Muscle loss from aging is a common part of getting older and can be accelerated during periods of inactivity. A recent study suggests that whey protein is more effective for recovery from muscle loss due to inactivity in mature adults than collagen peptides.


Participants in the study included 16 men and 15 women in their late 60s who all started with a run-in period where they were in energy balance. The recommended level of protein intake during that time was 0.8 grams of protein per kilogram of body weight. Following that, they cut their food intake by 500 calories per day for one week, while simultaneously boosting their protein intake to 1.6 g/kg. That was followed by a week with the same nutrient intake, during which they restricted movement — measured by pedometer — by 750 steps per day. Finally, they went through a week of recovery, during which they maintained their higher protein intake.


During the protein supplemented phases, the participants were given either 30 grams of whey protein twice a day or 30 grams of collagen peptides twice a day. That accounted for 45% of their protein intake during that time period.
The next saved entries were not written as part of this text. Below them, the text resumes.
(* ===== verification/Protocol.v ===== *)
(** The binary protocol end to end: a request encoded by the client, copied to the
    server, handled there, and its response copied back and decoded by the client
    ([src/client/client.cpp] against [src/server/server.cpp], message formats of
    [README.md], section 4). *)

From S2P Require Import Prelude.
From S2P Require Import Common.
From S2P Require Import Database.
From S2P Require Import Packet.
From S2P Require Import Server.
From S2P Require Import Client.
From S2P Require Import ServerProofs.

(** ** The encoders *)

Definition register_req (name : bytes) : bytes :=
  header_bytes (mkHeader kRequestRegister (wrap32 (Z.of_nat (length name)))) ++ name.
Definition users_req (id : Z) : bytes := header_bytes (mkHeader kRequestUsers 4) ++ le32 id.
Definition send_req (src tgt : Z) (m : bytes) : bytes :=
  header_bytes (mkHeader kRequestSend (wrap32 (8 + Z.of_nat (length m)))) ++
  le32 src ++ le32 tgt ++ m.
Definition recv_req (id : Z) : bytes := header_bytes (mkHeader kRequestRecv 4) ++ le32 id.

Lemma length_register_req name : length (register_req name) = (5 + length name)%nat.
Proof. unfold register_req. len. Qed.
Lemma length_users_req id : length (users_req id) = 9%nat.
Proof. unfold users_req. len. Qed.
Lemma length_send_req src tgt m : length (send_req src tgt m) = (13 + length m)%nat.
Proof. unfold send_req. len. Qed.
Lemma length_recv_req id : length (recv_req id) = 9%nat.
Proof. unfold recv_req. len. Qed.
#[export] Hint Rewrite length_register_req length_users_req length_send_req
  length_recv_req length_recv_resp : chat_len.

(** Every encoder writes its request at the start of the buffer and returns its size. *)
Definition encodes (enc : bytes → outcome (Z * bytes)) (req : bytes) : Prop :=
  ∀ tx, (length req ≤ length tx)%nat →
    enc tx = Ok (Z.of_nat (length req), req ++ drop (length req) tx).

Ltac encode := intros tx Hb; fuse_puts; rewrite put_start by (len || done); cbn;
  do 2 f_equal; len.

Lemma encodeRequestRegister_encodes name :
  encodes (encodeRequestRegister name) (register_req name).
Proof. unfold encodeRequestRegister, register_req. encode. Qed.
Lemma encodeRequestUsers_encodes id : encodes (encodeRequestUsers id) (users_req id).
Proof. unfold encodeRequestUsers, users_req. encode. Qed.
Lemma encodeRequestSend_encodes src tgt m :
  encodes (encodeRequestSend src tgt m) (send_req src tgt m).
Proof. unfold encodeRequestSend, send_req. encode. Qed.
Lemma encodeRequestRecv_encodes id : encodes (encodeRequestRecv id) (recv_req id).
Proof. unfold encodeRequestRecv, recv_req. encode. Qed.

(** ** The decoders *)

Lemma at_offset_header h p : at_offset sizeof_Header (header_bytes h ++ p) = p.
Proof. unfold at_offset. by rewrite drop_app_length' by (by rewrite length_header_bytes). Qed.

Lemma validateRespHeader_header t h p :
  canonical_type (type h) →
  validateRespHeader t (header_bytes h ++ p) = Ok (bool_decide (type h = t)).
Proof. intros Hc. unfold validateRespHeader. by rewrite rd_header_header_bytes. Qed.

(** A handler rejects a response of another type and leaves its out-parameter alone. *)
Ltac reject := intros; rewrite validateRespHeader_header, bool_decide_eq_false_2 by done.

Lemma handleRespRegister_resp id j id0 :
  u32 id → handleRespRegister (register_resp id ++ j) id0 = Ok (true, id).
Proof.
  intros Hid. unfold handleRespRegister, register_resp. rewrite <- app_assoc.
  rewrite validateRespHeader_header, at_offset_header by done. cbn.
  by rewrite rd32_le32, wrap32_id.
Qed.

Lemma handleRespSend_resp b j st :
  handleRespSend (short_resp kRespSend b ++ j) st = Ok (true, SendStatus_of_byte b).
Proof.
  unfold handleRespSend, short_resp. rewrite <- app_assoc.
  by rewrite validateRespHeader_header, at_offset_header.
Qed.

(** The map the loop of [handleRespUsers] builds: a later record of a name wins. *)
Definition names_of (l : list (Z * UserMetadata)) (acc : gmap bytes Z) : gmap bytes Z :=
  foldl (λ m it, <[username it.2 := it.1]> m) acc l.

(** Records whose fields a 32-bit integer can hold. *)
Definition short_user (it : Z * UserMetadata) : Prop :=
  u32 it.1 ∧ u32 (Z.of_nat (length (username it.2))).

Lemma read_users_records l j acc :
  Forall short_user l →
  read_users (length l) (concat (map user_record l) ++ j) acc = Ok (names_of l acc).
Proof.
  intros Hl. revert acc. induction Hl as [|it l [Hid Hn] Hl IH]; intros acc; [done|].
  cbn [length map concat read_users]. unfold user_record at 1. rewrite <- !app_assoc.
  rewrite rd32_le32, (wrap32_id it.1) by done. cbn.
  rewrite rd32_le32, wrap32_id by done. cbn. rewrite rd_app by done. cbn. apply IH.
Qed.

Lemma read_msgs_records q j acc :
  Forall short_msg q → Forall (λ m, u32 (sender_id m)) q →
  read_msgs (length q) (msgs_body q ++ j) acc = Ok (acc ++ q).
Proof.
  intros Hq. revert acc. induction Hq as [|m q Hm Hq IH]; intros acc Hs.
  { cbn. by rewrite app_nil_r. }
  apply Forall_cons in Hs as [Hs Hss].
  change (msgs_body (m :: q)) with (msg_record m ++ msgs_body q). cbn [length read_msgs].
  unfold msg_record. rewrite <- !app_assoc.
  rewrite rd32_le32, (wrap32_id (sender_id m)) by done. cbn.
  rewrite rd32_le32, wrap32_id by (unfold short_msg, u32 in *; lia). cbn.
  rewrite rd_app by done. cbn. rewrite IH, <- app_assoc by done. by destruct m.
Qed.

Lemma handleRespRecv_resp q j acc :
  (Z.of_nat (length q) < 2 ^ 32)%Z →
  Forall short_msg q → Forall (λ m, u32 (sender_id m)) q →
  handleRespRecv (recv_resp q ++ j) acc = Ok (true, acc ++ q).
Proof.
  intros Hl Hq Hs. unfold handleRespRecv, recv_resp, patched_resp. rewrite <- !app_assoc.
  rewrite validateRespHeader_header, at_offset_header by done. cbn.
  rewrite rd32_le32, wrap32_id by (unfold u32; lia). cbn.
  by rewrite Nat2Z.id, read_msgs_records.
Qed.

Section protocol.
  Context {ord : UMapOrder Z UserMetadata} `{Protobuf}.

Lemma handleRespUsers_resp id m j acc :
  (Z.of_nat (size m) < 2 ^ 32)%Z → (∀ k u, m !! k = Some u → short_user (k, u)) →
  handleRespUsers (users_resp id m ++ j) acc =
  Ok (true, names_of (others id (umap_seq m)) ∅).
Proof.
  intros Hsz Hm. unfold handleRespUsers, users_resp. rewrite <- !app_assoc.
  rewrite validateRespHeader_header, at_offset_header by done. cbn.
  assert (length (others id (umap_seq m)) ≤ size m)%nat as Hlen.
  { rewrite <- length_umap_seq. apply length_filter. }
  rewrite rd32_le32, wrap32_id by (unfold u32; lia). cbn.
  unfold users_body. rewrite Nat2Z.id, read_users_records; [done|].
  apply Forall_forall. intros [k u] [_ Hin]%list_elem_of_filter.
  apply Hm. by apply elem_of_umap_seq.
Qed.

Lemma handleRespUsers_negative j acc :
  handleRespUsers (short_resp kRespUsers x01 ++ j) acc = Ok (false, acc).
Proof.
  unfold handleRespUsers, short_resp. rewrite <- app_assoc.
  by rewrite validateRespHeader_header, at_offset_header.
Qed.

(** ** The server's dispatch *)

Lemma parse_header h p n s :
  canonical_type (type h) → u32 (len h) →
  parse (header_bytes h ++ p) n s =
  match type h with
  | kRequestRegister => parseRequestRegister p (len h) s
  | kRequestUsers => parseRequestUsers p (len h) s
  | kRequestSend => parseRequestSend p (len h) s
  | kRequestRecv => parseRequestRecv p (len h) s
  | _ => '(rx, _) ← rd n (header_bytes h ++ p); parseRequestRegisterProto rx s
  end.
Proof.
  intros Hc Hl. unfold parse. rewrite rd_header_header_bytes by done. cbn.
  by rewrite wrap32_id.
Qed.

End protocol.
(* ===== verification/ServerAppProofs.v ===== *)
(** What the server's application layer answers: the packet every handler builds, the
    bytes a connection gets for a request, and the races of the handler threads on the
    database. *)

From S2P Require Import Prelude.
From S2P Require Import Common.
From S2P Require Import Database.
From S2P Require Import Packet.
From S2P Require Import Wire.
From S2P Require Import Socket.
From S2P Require Import ServerApp.

(** ** The answer to a packet *)

Section answers.
  Context {ord : UMapOrder Z UserMetadata}.

Definition register_answer (id : Z) : Packet :=
  with_resp_reg (mkRespRegister (Some 0%Z) (Some id)) (packet_of_type PACKET_TYPE_RESP_REGISTER).

Definition users_answer (value : Z) (us : list (Z * UserMetadata)) : Packet :=
  with_resp_users (mkRespUsers (Some value)
    (map (λ it, mkOnlineUser (Some it.1) (Some (username it.2))) us))
    (packet_of_type PACKET_TYPE_RESP_USERS).

Definition others (id : Z) (us : list (Z * UserMetadata)) : list (Z * UserMetadata) :=
  filter (λ it, it.1 ≠ id) us.

Definition recv_answer (value : Z) (ms : list Msg) : Packet :=
  with_resp_recv (mkRespRecv (Some value)
    (map (λ m, mkUserMessage (Some (sender_id m)) (Some (msg m))) ms))
    (packet_of_type PACKET_TYPE_RESP_RECV).

(** The response packet, if there is one, and the database afterwards. *)
Definition answer_packet (p : Packet) (db : Database) : option Packet * Database :=
  match get_type (default mcc_Header_default (hdr p)) with
  | PACKET_TYPE_REQUEST_REGISTER =>
      match r ← req_reg p; rr_username r with
      | Some name =>
          let '(id, db) := registerUser name db in (Some (register_answer id), db)
      | None => (None, db)
      end
  | PACKET_TYPE_REQUEST_USERS =>
      match r ← req_users p; ru_requestor_id r with
      | Some id =>
          (Some (if userExists id db then users_answer 0 (others id (umap_seq (user_map_ db)))
                 else users_answer 1 []), db)
      | None => (None, db)
      end
  | _ => (None, db)
  end.

End answers.

(** ** The handlers build the answers *)

Section handlers.
  Context {ord : UMapOrder Z UserMetadata} `{ProtobufLaws}.

Lemma handleRequestRegister_answer p r name tx cap db :
  req_reg p = Some r → rr_username r = Some name →
  handleRequestRegister p tx cap db =
    let '(size, tx) := serialize (register_answer (next_id_ db)) tx cap in
    (size, tx, (registerUser name db).2).
Proof. intros E1 E2. unfold handleRequestRegister. rewrite E1. cbn. by rewrite E2. Qed.

Lemma handleRequestRegister_none p tx cap db :
  (r ← req_reg p; rr_username r) = None → handleRequestRegister p tx cap db = (0%Z, tx, db).
Proof.
  intros E. unfold handleRequestRegister. destruct (req_reg p) as [r|]; cbn in *; [|done].
  by rewrite E.
Qed.

Lemma add_online_users id us p r :
  resp_users p = Some r →
  mfold (λ p it, if (it.1 =? id)%Z then Ok p else Ok (add_online_user it.1 (username it.2) p))
    us p =
  Ok (with_resp_users (mkRespUsers (pu_resp_value r) (online_users r ++
       map (λ it, mkOnlineUser (Some it.1) (Some (username it.2))) (others id us))) p).
Proof.
  revert p r. induction us as [|[k u] us IH]; intros p r E; cbn.
  { rewrite app_nil_r. destruct p, r; cbn in *; by subst. }
  unfold others in *. destruct (Z.eqb_spec k id) as [->|Hk].
  - rewrite decide_False by tauto. by apply IH.
  - rewrite decide_True by done. cbn. unfold add_online_user. rewrite E. cbn.
    rewrite (IH (with_resp_users _ p) _ eq_refl). cbn. by rewrite <- app_assoc.
Qed.

Lemma handleRequestUsers_answer p r id tx cap db :
  req_users p = Some r → ru_requestor_id r = Some id →
  handleRequestUsers p tx cap db =
    let '(size, tx) := serialize
      (if userExists id db then users_answer 0 (others id (umap_seq (user_map_ db)))
       else users_answer 1 []) tx cap in
    Ok (size, tx, db).
Proof.
  intros E1 E2. unfold handleRequestUsers. rewrite E1. cbn. rewrite E2. cbn.
  destruct (userExists id db); cbn; [|done].
  rewrite for_db_spec, (add_online_users _ _ (with_resp_users _ _) _ eq_refl). done.
Qed.

Lemma handleRequestUsers_none p tx cap db :
  (r ← req_users p; ru_requestor_id r) = None → handleRequestUsers p tx cap db = Ok (0%Z, tx, db).
Proof.
  intros E. unfold handleRequestUsers. destruct (req_users p) as [r|]; cbn in *; [|done].
  by rewrite E.
Qed.

Lemma add_messages ms p r :
  resp_recv p = Some r →
  foldl (λ p m, add_message m p) p ms =
  with_resp_recv (mkRespRecv (pv_resp_value r) (messages r ++
    map (λ m, mkUserMessage (Some (sender_id m)) (Some (msg m))) ms)) p.
Proof.
  revert p r. induction ms as [|m ms IH]; intros p r E; cbn.
  { rewrite app_nil_r. destruct p, r; cbn in *; by subst. }
  unfold add_message at 2. rewrite E. cbn.
  rewrite (IH (with_resp_recv _ p) _ eq_refl). cbn. by rewrite <- app_assoc.
Qed.

Lemma handleRequestRecv_answer p r id tx cap db :
  req_recv p = Some r → rv_requestor_id r = Some id →
  handleRequestRecv p tx cap db =
    let '(size, tx) := serialize
      (match user_map_ db !! id with
       | Some u => recv_answer 0 (msg_q u)
       | None => recv_answer 1 []
       end) tx cap in
    (size, tx, db).
Proof.
  intros E1 E2. unfold handleRequestRecv. rewrite E1. cbn. rewrite E2. cbn.
  destruct (user_map_ db !! id) as [u|] eqn:E.
  - rewrite (proj2 (userExists_true id db)) by eauto. cbn.
    rewrite (db_index_present id u) by done. cbn. by rewrite (add_messages _ (with_resp_recv _ _) _ eq_refl).
  - by rewrite (proj2 (userExists_false id db)).
Qed.

Lemma serialize_fits r tx cap :
  (ByteSizeLong r ≤ cap ≤ Z.of_nat (length tx))%Z →
  serialize r tx cap = (ByteSizeLong r, wire r ++ drop (length (wire r)) tx).
Proof. intros Hr. unfold serialize. by rewrite SerializeToArray_fits. Qed.

Lemma serialize_too_big r tx cap :
  (cap < ByteSizeLong r)%Z → serialize r tx cap = (ByteSizeLong r, tx).
Proof. intros Hr. unfold serialize. by rewrite SerializeToArray_too_big. Qed.

(** The switch of [handleRequest] serialises the answer. *)
Lemma respond_answer p tx db :
  respond p tx db =
    let '(r, db') := answer_packet p db in
    match r with
    | Some r => let '(size, tx) := serialize r tx (Z.of_nat (length tx)) in Ok (size, tx, db')
    | None => Ok (0%Z, tx, db')
    end.
Proof.
  unfold respond, answer_packet. destruct (get_type _); try done.
  - destruct (req_reg p) as [r|] eqn:E1; [destruct (rr_username r) as [name|] eqn:E2|]; cbn.
    + rewrite (handleRequestRegister_answer p r name) by done. cbn.
      rewrite E2. by destruct (serialize _ _ _).
    + rewrite E2. rewrite handleRequestRegister_none; [done|by rewrite E1].
    + rewrite handleRequestRegister_none; [done|by rewrite E1].
  - destruct (req_users p) as [r|] eqn:E1; [destruct (ru_requestor_id r) as [id|] eqn:E2|]; cbn.
    + rewrite E2. by rewrite (handleRequestUsers_answer p r id) by done.
    + rewrite E2. rewrite handleRequestUsers_none; [done|by rewrite E1].
    + rewrite handleRequestUsers_none; [done|by rewrite E1].
Qed.

End handlers.

(** ** What a connection gets *)

Section connection.
  Context {ord : UMapOrder Z UserMetadata} `{ProtobufLaws} {K : Type} `{KernelLaws K}.

(** The request is what the first [recv] that delivers anything delivers. *)
Lemma handleRequest_chunk fuel fd db k chunk n k1 :
  delivers fd 1024 chunk n k k1 → (n < fuel)%nat → (0 < length chunk ≤ 1024)%nat →
  handleRequest fuel fd db k =
    ('(num_bytes_tx, tx_buffer, db) ←
       respond (ParseFromArray (chunk ++ replicate (1024 - length chunk) x00)).2
               (replicate 1024 x00) db;
     '(_, k) ← sendB fuel tx_buffer num_bytes_tx (mkSocket true fd) k1;
     Ok (db, sys_close fd k)).
Proof.
  intros Hd Hn Hc. unfold handleRequest, Socket_new. cbn [fst snd].
  rewrite (receive_some_delivers (mkSocket true fd) n chunk fuel _ _ k k1);
    rewrite ?length_replicate; [|exact Hd|lia..].
  cbn [mbind outcome_bind]. rewrite drop_replicate, take_ge by (rewrite length_app, length_replicate; lia).
  by destruct (ParseFromArray _).
Qed.

Lemma take_answer r cap n :
  length (wire r) = n → (n ≤ cap)%nat →
  take n (wire r ++ drop n (replicate cap x00)) = wire r.
Proof. intros <- _. apply take_app_length. Qed.

Lemma handleRequest_answer fuel fd db k p n k1 patience :
  wf_packet p → (0 < ByteSizeLong p ≤ 1024)%Z →
  delivers fd 1024 (wire p) n k k1 → sending fd patience →
  (n < fuel)%nat → (1024 + patience k1 < fuel)%nat →
  let '(r, db') := answer_packet p db in
  let reply := from_option wire [] r in
  if decide (length reply ≤ 1024)%nat
  then ∃ k', handleRequest fuel fd db k = Ok (db', sys_close fd k') ∧
             sent fd k' = sent fd k ++ reply
  else handleRequest fuel fd db k = Oob.
Proof.
  intros Hwf Hl Hd Hp Hn Hf. pose proof (ByteSizeLong_wire p) as Hw. rewrite Hw in Hl.
  rewrite (handleRequest_chunk _ _ _ _ (wire p) n k1) by (done || lia).
  rewrite ParseFromArray_padded, respond_answer by (done || lia).
  pose proof (delivers_sent (mkSocket true fd) _ _ _ _ _ Hd) as Hs. cbn in Hs.
  assert (∀ tx m, length tx = 1024%nat → (m ≤ 1024)%nat →
    ∃ k', sendB fuel tx (Z.of_nat m) (mkSocket true fd) k1 = Ok (true, k') ∧
          sent fd k' = sent fd k ++ take m tx) as Hsend.
  { intros tx m Htx Hm. rewrite <- Hs.
    destruct (sendB_ok (mkSocket true fd) patience fuel tx (Z.of_nat m) k1)
      as (k' & E & Hk'); [done|lia..|]. exists k'. by rewrite Nat2Z.id in Hk'. }
  destruct (answer_packet p db) as [[r|] db']; cbn [from_option];
    rewrite ?length_replicate; cbn [mbind outcome_bind].
  - pose proof (ByteSizeLong_wire r) as Hr. case_decide as Hle.
    + rewrite serialize_fits by (rewrite length_replicate; lia). cbn [mbind outcome_bind].
      rewrite Hr. destruct (Hsend (wire r ++ drop (length (wire r)) (replicate 1024 x00))
        (length (wire r))) as (k' & -> & Hk'); [|done|].
      { rewrite length_app, length_drop, length_replicate. lia. }
      exists k'. split; [done|]. rewrite Hk', take_answer; done.
    + rewrite serialize_too_big by lia. cbn [mbind outcome_bind].
      rewrite sendB_oob; [done|rewrite length_replicate; lia|lia].
  - destruct (Hsend (replicate 1024 x00) 0%nat) as (k' & E & Hk'); [done|lia|].
    rewrite decide_True by (cbn; lia). exists k'.
    change (Z.of_nat 0) with 0%Z in E. rewrite E. by rewrite app_nil_r in *.
Qed.

End connection.

(** ** The packets of the client's requests *)

Definition register_request (name : bytes) : Packet :=
  with_req_reg (mkRequestRegister (Some name)) (packet_of_type PACKET_TYPE_REQUEST_REGISTER).

Lemma register_request_wf name : ascii name → wf_packet (register_request name).
Proof. intros Hn. split; cbn; done. Qed.

Definition users_request (id : Z) : Packet :=
  with_req_users (mkRequestUsers (Some id)) (packet_of_type PACKET_TYPE_REQUEST_USERS).

Definition send_request (src tgt : Z) (m : bytes) : Packet :=
  with_req_send (mkRequestSend (Some src) (Some tgt) (Some m))
    (packet_of_type PACKET_TYPE_REQUEST_SEND).

Lemma send_request_wf src tgt m : u32 src → u32 tgt → ascii m → wf_packet (send_request src tgt m).
Proof. intros Hs Ht Hm. split; cbn; done. Qed.

Definition recv_request (id : Z) : Packet :=
  with_req_recv (mkRequestRecv (Some id)) (packet_of_type PACKET_TYPE_REQUEST_RECV).

(** A kernel whose peer sends one piece after a while. *)
Definition peer (chunk : bytes) : script := mkScript 0 [] [] [] [[]; chunk] [] [].

Lemma peer_delivers chunk fd :
  (0 < length chunk ≤ 1024)%nat →
  delivers fd 1024 chunk 1 (peer chunk) (mkScript EAGAIN [] [] [] [] [] chunk).
Proof.
  intros Hc. apply (delivers_wait _ _ _ _ _ (mkScript EAGAIN [] [] [] [chunk] [] [])); [done..|].
  apply delivers_now. cbn. unfold script_recv. destruct chunk as [|x c]; [cbn in Hc; lia|].
  cbn [sc_recv]. by rewrite take_ge, drop_ge by lia.
Qed.

Definition two_users : Database :=
  (registerUser (str "Bob") (registerUser (str "Ann") Database_init).2).2.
The researchers measured lean leg mass and rates of integrated muscle protein synthesis in both groups.


At the conclusion of the study, the researchers noted that neither protein intervention helped prevent lean muscle mass during the period where the participants were restricting both calories and steps. However, during the recovery phase, the whey protein group recovered lean muscle mass, while the collagen group did not.


Researchers from McMaster University conducted the study. It was published online ahead of print on October 4, 2018, in the American Journal of Clinical Nutrition.


Whey protein is one of the two proteins found in milk but is only approximately 1% of the composition of milk. It is obtained as a byproduct of cheese making and can be purchased in powder form from health food stores. Additionally, it can be found in yogurt and in ricotta cheese, which is one of the only cheeses that do not have the whey removed.